Il principale svantaggio è dovuto alle oggettive difficoltà di essere costantemente sul mercato, per chi ha lavori impegnativi che impegnano durante la giornata. Non potendo essere costantemente presenti è difficile riuscire a sfruttare i momenti propizi che si presentano sulle oscillazioni di prezzo. A questo si aggiunge l’aumento del rischio legato ai ‘falsi segnali’ che possono indurre più facilmente ad un errore di valutazione anche i traders più esperti.

Supporti grafici e strategie

Per poter individuare, con l’analisi tecnica, i momenti più favorevoli di entrata e di uscita, sempre in funzione del tipo di strategia che si decide di mettere in atto, sono preferibilmente usati dei supporti grafici quali i candlestick. Questi poi vanno combinati con gli indicatori che sono stati scelti nelle proprie strategie e con attenzione ai volumi scambiati sugli assets scelti.

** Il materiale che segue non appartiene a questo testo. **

(* ===== verification/Disk.v ===== *)
(** The image file and the system calls on it.

    The file is a finite map from block numbers to 4 KiB blocks: every transfer
    of the journal code is one whole block at a block-aligned offset. System
    calls answer from a finite script of responses (short transfers, EINTR,
    errors); once the script is used up every call succeeds in full. Writes and
    completed [fdatasync] calls are recorded in a trace, from which the possible
    contents of the file after a crash are derived.

    [PreadAll], [PwriteAll]: src/journal/journal_control_store.cpp and the same
    helpers in src/journal/journal_recovery.cpp. *)
From S2P Require Import Prelude OndiskFormat.
Open Scope Z_scope.

Abbreviation image := (gmap Z bytes).

(** The durability boundaries of src/journal/journal_control_store.h. *)
Inductive DurableStage :=
| kOrderedData | kJournalBody | kControlExposure | kCommit | kHomeBlocks | kCheckpoint.
#[global] Instance DurableStage_eq_dec : EqDecision DurableStage.
Proof. solve_decision. Defined.

(** The answer of one system call: a return value, or -1 with an errno. *)
Inductive sysret := SysRet (n : Z) | SysErr (e : errno).

Inductive event :=
| EWrite (block : Z) (content : bytes)   (* a block completely handed to pwrite *)
| EPartial (block : Z)                   (* a block write that failed on the way *)
| ESync                                  (* fdatasync returned 0 *)
| EStage (stage : DurableStage).         (* the stage observer was called *)

Record env := mkEnv {
  disk : image;
  st_size : Z;
  responses : list sysret;
  trace : list event
}.

Definition set_disk (e : env) (d : image) : env := mkEnv d (st_size e) (responses e) (trace e).
Definition set_responses (e : env) (r : list sysret) : env :=
  mkEnv (disk e) (st_size e) r (trace e).
Definition log_event (e : env) (ev : event) : env :=
  mkEnv (disk e) (st_size e) (responses e) (trace e ++ [ev]).

(** * Transfer loops *)
(** The read loop; [completed] counts the bytes already received. *)
Fixpoint pread_loop (size completed : Z) (script : list sysret)
    : list sysret * result errno unit :=
  if size <=? completed then (script, Ok tt)
  else match script with
  | [] => ([], Ok tt)
  | SysErr EINTR :: rest => pread_loop size completed rest
  | SysErr e :: rest => (rest, Err e)
  | SysRet n :: rest =>
      if n <=? 0 then (rest, Err EIO) else pread_loop size (completed + n) rest
  end.

(** The write loop; returns the number of bytes handed over. *)
Fixpoint pwrite_loop (size completed : Z) (script : list sysret)
    : list sysret * Z * result errno unit :=
  if size <=? completed then (script, completed, Ok tt)
  else match script with
  | [] => ([], size, Ok tt)
  | SysErr EINTR :: rest => pwrite_loop size completed rest
  | SysErr e :: rest => (rest, completed, Err e)
  | SysRet n :: rest =>
      if n <=? 0 then (rest, completed, Err EIO)
      else if size - completed <? n then (rest, completed, Err EIO)
      else pwrite_loop size (completed + n) rest
  end.

Definition io (A : Type) : Type := env -> env * result errno A.

Definition io_bind {A B} (m : io A) (k : A -> io B) : io B := fun e =>
  let '(e', r) := m e in match r with Ok a => k a e' | Err er => (e', Err er) end.
Definition io_fail {A} (er : errno) : io A := fun e => (e, Err er).
Definition io_ret {A} (a : A) : io A := fun e => (e, Ok a).

(** A block at byte offset [offset]; reading at or past the end of the file
    makes [pread] return 0, which is reported as EIO. *)
Definition PreadAll (offset : Z) : io bytes := fun e =>
  let '(rest, r) := pread_loop kBlockSize 0 (responses e) in
  match r with
  | Err er => (set_responses e rest, Err er)
  | Ok _ =>
    match disk e !! (offset / kBlockSize) with
    | Some b => (set_responses e rest, Ok b)
    | None => (set_responses e rest, Err EIO)
    end
  end.

(** A failed write leaves a prefix of the new bytes in front of the old ones. *)
Definition PwriteAll (input : bytes) (offset : Z) : io unit := fun e =>
  let block := offset / kBlockSize in
  let old := default zero_block (disk e !! block) in
  let '(rest, completed, r) := pwrite_loop (Z.of_nat (length input)) 0 (responses e) in
  let e := set_responses e rest in
  match r with
  | Ok _ => (log_event (set_disk e (<[block := input]> (disk e))) (EWrite block input), Ok tt)
  | Err er =>
      let mixed := take (Z.to_nat completed) input ++ drop (Z.to_nat completed) old in
      (log_event (set_disk e (<[block := mixed]> (disk e))) (EPartial block), Err er)
  end.

(** A call that answers with an error number or succeeds ([fstat], [fcntl]). *)
Definition Syscall : io unit := fun e =>
  match responses e with
  | SysErr er :: rest => (set_responses e rest, Err er)
  | _ :: rest => (set_responses e rest, Ok tt)
  | [] => (e, Ok tt)
  end.

(** [fdatasync]: a nonzero return without errno is reported as EIO. *)
Definition Fdatasync : io unit := fun e =>
  match responses e with
  | SysErr er :: rest => (set_responses e rest, Err er)
  | SysRet n :: rest =>
      if n =? 0 then (log_event (set_responses e rest) ESync, Ok tt)
      else (set_responses e rest, Err EIO)
  | [] => (log_event e ESync, Ok tt)
  end.

Definition OnDurableStage (s : DurableStage) : io unit := fun e => (log_event e (EStage s), Ok tt).

(** * The mounted session (src/storage/mounted_image_session.cpp) *)
(** [flock(LOCK_EX | LOCK_NB)]: a held lock is reported as EBUSY ([EWOULDBLOCK] is 11). *)
Definition Flock : io unit := fun e =>
  match Syscall e with
  | (e', Err (EOTHER 11)) => (e', Err EBUSY)
  | r => r
  end.

(** [open(O_RDWR)] and the exclusive lock, held for the life of the session. *)
Definition SessionOpen : io unit := io_bind Syscall (fun _ => Flock).

(** [fcntl(F_DUPFD_CLOEXEC)]: a descriptor that shares the lock. *)
Definition DuplicateFd : io unit := Syscall.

Come strategie sono molto usate:

  • lo scalping: vendita quasi immediata non appena il trade va in the money (approfondimento: Strategia rally trading);
  • la dissolvenza: vendita fatta per gradi, vendendo subito una parte non appena in the money, ma modulando le uscite successive guardando le azioni degli altri traders, con il target price fissato al momento di nuovi interventi da parte degli acquirenti;
  • il pivot: guardando le resistenze e i supporti l’obiettivo è quello di acquistare al prezzo minimo e vendere ai primi segnali di inversione di trend.